• DESCRIPTION OF THE TASK: Looking through the records that follow, determine how many lines contain "autorização" and reply with that number alone.

──────── DATASET EXCERPTS

(** C7. During a request to [/callback] with a code and a complete
    configuration the calls made are, in this order: one token
    exchange; only when it succeeded, one profile fetch; only when that
    succeeded too, the calls that store the token (one connection, one
    upsert and one release, or one append to the file).  No call occurs
    twice in the run: nothing is retried, neither a provider call nor a
    database or file call. *)
Theorem provider_calls env x req s :
  has_code req = true ->
  configured env = true ->
  trace (serve (callback env x) req s)
  = (trace s ++ new_events s (serve (callback env x) req s))%list
  /\ new_events s (serve (callback env x) req s)
     = AxiosPost "https://discord.com/api/oauth2/token"
         [ ("client_id", Js.to_String (env !! "CLIENT_ID"));
           ("client_secret", Js.to_String (env !! "CLIENT_SECRET"));
           ("grant_type", "authorization_code");
           ("code", Js.to_String (query req !! "code"));
           ("redirect_uri", Js.to_String (env !! "REDIRECT_URI")) ]
       :: match exchange env x req with
          | inl _ => []
          | inr tok =>
              AxiosGet "https://discord.com/api/users/@me"
                ("Bearer " +:+ Js.to_String (Discord.access_token tok))
              :: match profile x tok with
                 | inl _ => []
                 | inr usr => storing_calls env x tok usr s
                 end
          end
  /\ NoDup (new_events s (serve (callback env x) req s))
  /\ List.filter outbound (new_events s (serve (callback env x) req s))
     = AxiosPost token_url
         (URLSearchParams (query req !! "code") (env !! "REDIRECT_URI")
            (env !! "CLIENT_ID") (env !! "CLIENT_SECRET"))
       :: match exchange env x req with
          | inr tok =>
              [AxiosGet users_me_url
                 ("Bearer " +:+ Js.to_String (Discord.access_token tok))]
          | inl _ => []
          end.
Proof.
  intros Hcode Hcfg.
  pose proof (serve_callback_trace env x req s) as Htrace.
  rewrite (new_events_app _ _ _ Htrace).
  split; [exact Htrace|].
  unfold callback_events. rewrite Hcode, Hcfg. cbn [negb].
  change token_url with "https://discord.com/api/oauth2/token".
  change users_me_url with "https://discord.com/api/users/@me".
  unfold URLSearchParams.
  destruct (exchange env x req) as [e|tok].
  - split; [reflexivity|]. split; [apply NoDup_singleton | reflexivity].
  - destruct (profile x tok) as [e|usr].
    + split; [reflexivity|]. split; [|reflexivity].
      apply NoDup_cons. split; [|apply NoDup_singleton].
      intros Hin. apply list_elem_of_singleton in Hin. discriminate.
    + rewrite (persist_events_storing env x tok usr s s eq_refl).
      split; [reflexivity|]. unfold storing_calls. split.
      * destruct (dbPool s), (conn_ok x); repeat case_match;
          repeat (apply NoDup_cons; split;
                  [intros Hin;
                   repeat (apply elem_of_cons in Hin as [Hin|Hin]; [discriminate|]);
                   inversion Hin|]);
          apply NoDup_nil_2.
      * destruct (dbPool s), (conn_ok x); repeat case_match; reflexivity.
Qed.

Lemma provider_calls_witness :
  new_events Sample.s_enabled
    (serve (callback Sample.env_db Sample.x_ok) Sample.req_code Sample.s_enabled)
  = [ AxiosPost "https://discord.com/api/oauth2/token"
        [ ("client_id", "1234"); ("client_secret", "s3cr3t");
          ("grant_type", "authorization_code"); ("code", "ABC");
          ("redirect_uri", "https://bot.example/callback") ];
      AxiosGet "https://discord.com/api/users/@me" "Bearer T1";
      GetConnection;
      Query (Db.Upsert (Some "U1") (Some "T1") "R1");
      Release ]
  /\ NoDup
       (new_events Sample.s_enabled
          (serve (callback Sample.env_db Sample.x_ok) Sample.req_code Sample.s_enabled)).
Proof.
  destruct (provider_calls Sample.env_db Sample.x_ok Sample.req_code Sample.s_enabled
              eq_refl eq_refl) as (_ & Hcalls & Hnodup & _).
  split; [exact Hcalls | exact Hnodup].
Defined.

(** C3, as amended. Unless [DEBUG] is ['true'], a request to
    [/callback] whose token exchange fails with a provider reply whose
    [error] is ['invalid_grant'] is answered 400 with the message that
    asks to restart the authorization flow. *)
Theorem invalid_grant_400 env x req s e data :
  has_code req = true ->
  configured env = true ->
  env !! "DEBUG" <> Some "true" ->
  exchange env x req = inl e ->
  response e = Some data ->
  Json.prop data "error" = Some (Json.JStr "invalid_grant") ->
  reply (callback env x) req s
  = Some (text 400
            "Código inválido ou expirado. Reinicie o fluxo de autorização e tente novamente.").
Proof.
  intros Hcode Hcfg Hdebug Hex Hresp Herr. unfold reply.
  rewrite (serve_callback_exchange_fails env x req s e) by assumption.
  unfold failure_response. rewrite bool_decide_eq_false_2 by exact Hdebug.
  unfold is_invalid_grant. rewrite Hresp, Herr.
  destruct data; try discriminate. reflexivity.
Qed.

Lemma invalid_grant_400_witness :
  Sample.env_min !! "DEBUG" <> Some "true"
  /\ reply (callback Sample.env_min Sample.x_invalid_grant) Sample.req_code Sample.s_init
     = Some (text 400
               "Código inválido ou expirado. Reinicie o fluxo de autorização e tente novamente.").
Proof.
  split; [vm_compute; discriminate|].
  eapply (invalid_grant_400 Sample.env_min Sample.x_invalid_grant Sample.req_code
            Sample.s_init Sample.invalid_grant);
    first [reflexivity | vm_compute; discriminate].
Defined.

(** C3, as stated, fails: with [DEBUG] set to ['true'] the same reply
    of the provider is answered 500. *)
Lemma invalid_grant_500_in_debug :
  has_code Sample.req_code = true
  /\ configured Sample.env_debug = true
  /\ exchange Sample.env_debug Sample.x_invalid_grant Sample.req_code
     = inl Sample.invalid_grant
  /\ (exists data,
        response Sample.invalid_grant = Some data
        /\ Json.prop data "error" = Some (Json.JStr "invalid_grant"))
  /\ status <$> reply (callback Sample.env_debug Sample.x_invalid_grant)
                  Sample.req_code Sample.s_init
     = Some 500%Z.
Proof.
  repeat split; try reflexivity.
  eexists. split; reflexivity.
Qed.

(** What the [catch] of [/callback] picks as payload. *)
Lemma errData_payload (e : AxiosError) : errData (EAxios e) = error_payload e.
Proof.
  unfold errData, error_payload, Js.truthy.
  assert (forall data, Json.truthy data = negb (falsy data)) as Htruthy.
  { intros [| [] | text | str | items | members]; reflexivity. }
  destruct (response e) as [data|].
  - rewrite Htruthy.
    destruct (falsy data), (String.eqb (message e) ""); reflexivity.
  - destruct (String.eqb (message e) ""); reflexivity.
Qed.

────────────────

• EXERCISE RESULT: 2